INSTRUCTIONS FOR THE TASK
Copy out every record that follows, word for word.

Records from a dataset

(** lib/Resource.h:255-255 Resource::Resource *)
Definition newResource (t : Z) : Resource := mkResource false t.
(** lib/Resource.h:257-260 Resource::setInUse *)
Definition setInUse (val : bool) (r : Resource) : Resource := mkResource val (ID r).
(** lib/Resource.h:173-176 Resource::setNum *)
Definition setNum (value : Z) (r : Resource) : Resource := mkResource (inUse r) (rid_setNum value (ID r)).
(** lib/Resource.h:178-181 Resource::setNode *)
Definition setNode (value : Z) (r : Resource) : option Resource :=
  id ← rid_setNode value (ID r); Some (mkResource (inUse r) id).
(** lib/Resource.h:183-186 Resource::setWidth *)
Definition setWidth (value : Z) (r : Resource) : option Resource :=
  id ← rid_setWidth value (ID r); Some (mkResource (inUse r) id).

(** What the allocator needs of a resource: the in-use flag and [alloc], a virtual function,
    which succeeds on a resource that is not in use. *)
Class AllocatableResource (R : Type) := {
  isInUse : R -> bool;
  alloc : R -> option R;
  alloc_spec : forall r, isInUse r = false -> exists r', alloc r = Some r' /\ isInUse r' = true
}.

(** What the [alloc] of every class does to the common part: it asserts that the resource is
    free and marks it (Chanend.h, Timer.h, Lock.h, Synchroniser.h, Thread.h). *)
#[export, refine] Instance Resource_allocatable : AllocatableResource Resource := {
  isInUse := inUse;
  alloc r := _ ← assert (negb (inUse r)); Some (setInUse true r)
}.
Proof. intros r ->. eexists. split; reflexivity. Defined.

(** ** The tables of a core *)

(** lib/Core.h:66-69 port: the ports by width, and the other resources by type; the counts
    [portNum] and [resourceNum] are the lengths of the rows *)
Record Tables (R : Type) := mkTables { port : list (list R); resource : list (list R) }.
Arguments mkTables {R}. Arguments port {R}. Arguments resource {R}.

(** lib/Config.h.in:15-38 NUM_THREADS: the numbers of resources of a core *)
Definition NUM_THREADS : nat := 8.
Definition NUM_SYNCS : nat := 8.
Definition NUM_LOCKS : nat := 4.
Definition NUM_TIMERS : nat := 10.
Definition NUM_CHANENDS : nat := 32.
Definition NUM_CLKBLKS : nat := 6.
Definition NUM_1BIT_PORTS : nat := 16.
Definition NUM_4BIT_PORTS : nat := 6.
Definition NUM_8BIT_PORTS : nat := 4.
Definition NUM_16BIT_PORTS : nat := 4.
Definition NUM_32BIT_PORTS : nat := 2.

(** lib/Core.cpp:92-96 Core::Core: number the resources of a row *)
Definition number (row : list Resource) : list Resource :=
  imap (fun j r => setNum (Z.of_nat j) r) row.

(** lib/Core.cpp:100-106 portSpec *)
Definition portSpec : list (nat * nat) :=
  [(1, NUM_1BIT_PORTS); (4, NUM_4BIT_PORTS); (8, NUM_8BIT_PORTS); (16, NUM_16BIT_PORTS);
   (32, NUM_32BIT_PORTS)]%nat.

(** lib/Core.cpp:107-118 Core::Core: the ports of one width *)
Definition newPorts (width num : nat) : option (list Resource) :=
  mapM (setWidth (Z.of_nat width)) (number (replicate num (newResource RES_TYPE_PORT))).

(** lib/Core.cpp:51-118 Core::Core: the tables *)
Definition newTables : option (Tables Resource) :=
  let row n type := number (replicate n (newResource type)) in
  ports ← foldr (fun '(w, n) acc => l ← acc; ps ← newPorts w n; Some (<[w := ps]> l))
    (Some (replicate 33 [])) portSpec;
  Some (mkTables ports
    [[]; row NUM_TIMERS RES_TYPE_TIMER; row NUM_CHANENDS RES_TYPE_CHANEND;
     row NUM_SYNCS RES_TYPE_SYNC; row NUM_THREADS RES_TYPE_THREAD; row NUM_LOCKS RES_TYPE_LOCK;
     row NUM_CLKBLKS RES_TYPE_CLKBLK]).

(** lib/Core.cpp:426-432 Core::updateIDs *)
Definition updateIDs (coreID : Z) (t : Tables Resource) : option (Tables Resource) :=
  row ← array_get (resource t) RES_TYPE_CHANEND;
  row ← mapM (setNode coreID) row;
  rows ← array_set (resource t) RES_TYPE_CHANEND row;
  Some (mkTables (port t) rows).

(** Where a resource is found. *)
Inductive ResourceRef := PortRef (width num : Z) | StdRef (type num : Z).

#[export] Instance ResourceRef_eq_dec : EqDecision ResourceRef.
Proof. solve_decision. Defined.

Section tables.
Context {R : Type} `{AllocatableResource R}.

(** lib/Core.cpp:131-139 allocatable *)
Definition allocatable : list bool := [false; true; true; true; true; true; false].

(** lib/Core.cpp:194-202 Core::allocResource: the loop *)
Fixpoint alloc_first (i : Z) (l : list R) : option (list R * option Z) :=
  match l with
  | [] => Some ([], None)
  | r :: l =>
      if negb (isInUse r) then r' ← alloc r; Some (r' :: l, Some i)
      else '(l, res) ← alloc_first (i + 1) l; Some (r :: l, res)
  end.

FINISHED TASK
(** lib/Resource.h:255-255 Resource::Resource *)
Definition newResource (t : Z) : Resource := mkResource false t.
(** lib/Resource.h:257-260 Resource::setInUse *)
Definition setInUse (val : bool) (r : Resource) : Resource := mkResource val (ID r).
(** lib/Resource.h:173-176 Resource::setNum *)
Definition setNum (value : Z) (r : Resource) : Resource := mkResource (inUse r) (rid_setNum value (ID r)).
(** lib/Resource.h:178-181 Resource::setNode *)
Definition setNode (value : Z) (r : Resource) : option Resource :=
  id ← rid_setNode value (ID r); Some (mkResource (inUse r) id).
(** lib/Resource.h:183-186 Resource::setWidth *)
Definition setWidth (value : Z) (r : Resource) : option Resource :=
  id ← rid_setWidth value (ID r); Some (mkResource (inUse r) id).

(** What the allocator needs of a resource: the in-use flag and [alloc], a virtual function,
    which succeeds on a resource that is not in use. *)
Class AllocatableResource (R : Type) := {
  isInUse : R -> bool;
  alloc : R -> option R;
  alloc_spec : forall r, isInUse r = false -> exists r', alloc r = Some r' /\ isInUse r' = true
}.

(** What the [alloc] of every class does to the common part: it asserts that the resource is
    free and marks it (Chanend.h, Timer.h, Lock.h, Synchroniser.h, Thread.h). *)
#[export, refine] Instance Resource_allocatable : AllocatableResource Resource := {
  isInUse := inUse;
  alloc r := _ ← assert (negb (inUse r)); Some (setInUse true r)
}.
Proof. intros r ->. eexists. split; reflexivity. Defined.

(** ** The tables of a core *)

(** lib/Core.h:66-69 port: the ports by width, and the other resources by type; the counts
    [portNum] and [resourceNum] are the lengths of the rows *)
Record Tables (R : Type) := mkTables { port : list (list R); resource : list (list R) }.
Arguments mkTables {R}. Arguments port {R}. Arguments resource {R}.

(** lib/Config.h.in:15-38 NUM_THREADS: the numbers of resources of a core *)
Definition NUM_THREADS : nat := 8.
Definition NUM_SYNCS : nat := 8.
Definition NUM_LOCKS : nat := 4.
Definition NUM_TIMERS : nat := 10.
Definition NUM_CHANENDS : nat := 32.
Definition NUM_CLKBLKS : nat := 6.
Definition NUM_1BIT_PORTS : nat := 16.
Definition NUM_4BIT_PORTS : nat := 6.
Definition NUM_8BIT_PORTS : nat := 4.
Definition NUM_16BIT_PORTS : nat := 4.
Definition NUM_32BIT_PORTS : nat := 2.

(** lib/Core.cpp:92-96 Core::Core: number the resources of a row *)
Definition number (row : list Resource) : list Resource :=
  imap (fun j r => setNum (Z.of_nat j) r) row.

(** lib/Core.cpp:100-106 portSpec *)
Definition portSpec : list (nat * nat) :=
  [(1, NUM_1BIT_PORTS); (4, NUM_4BIT_PORTS); (8, NUM_8BIT_PORTS); (16, NUM_16BIT_PORTS);
   (32, NUM_32BIT_PORTS)]%nat.

(** lib/Core.cpp:107-118 Core::Core: the ports of one width *)
Definition newPorts (width num : nat) : option (list Resource) :=
  mapM (setWidth (Z.of_nat width)) (number (replicate num (newResource RES_TYPE_PORT))).

(** lib/Core.cpp:51-118 Core::Core: the tables *)
Definition newTables : option (Tables Resource) :=
  let row n type := number (replicate n (newResource type)) in
  ports ← foldr (fun '(w, n) acc => l ← acc; ps ← newPorts w n; Some (<[w := ps]> l))
    (Some (replicate 33 [])) portSpec;
  Some (mkTables ports
    [[]; row NUM_TIMERS RES_TYPE_TIMER; row NUM_CHANENDS RES_TYPE_CHANEND;
     row NUM_SYNCS RES_TYPE_SYNC; row NUM_THREADS RES_TYPE_THREAD; row NUM_LOCKS RES_TYPE_LOCK;
     row NUM_CLKBLKS RES_TYPE_CLKBLK]).

(** lib/Core.cpp:426-432 Core::updateIDs *)
Definition updateIDs (coreID : Z) (t : Tables Resource) : option (Tables Resource) :=
  row ← array_get (resource t) RES_TYPE_CHANEND;
  row ← mapM (setNode coreID) row;
  rows ← array_set (resource t) RES_TYPE_CHANEND row;
  Some (mkTables (port t) rows).

(** Where a resource is found. *)
Inductive ResourceRef := PortRef (width num : Z) | StdRef (type num : Z).

#[export] Instance ResourceRef_eq_dec : EqDecision ResourceRef.
Proof. solve_decision. Defined.

Section tables.
Context {R : Type} `{AllocatableResource R}.

(** lib/Core.cpp:131-139 allocatable *)
Definition allocatable : list bool := [false; true; true; true; true; true; false].

(** lib/Core.cpp:194-202 Core::allocResource: the loop *)
Fixpoint alloc_first (i : Z) (l : list R) : option (list R * option Z) :=
  match l with
  | [] => Some ([], None)
  | r :: l =>
      if negb (isInUse r) then r' ← alloc r; Some (r' :: l, Some i)
      else '(l, res) ← alloc_first (i + 1) l; Some (r :: l, res)
  end.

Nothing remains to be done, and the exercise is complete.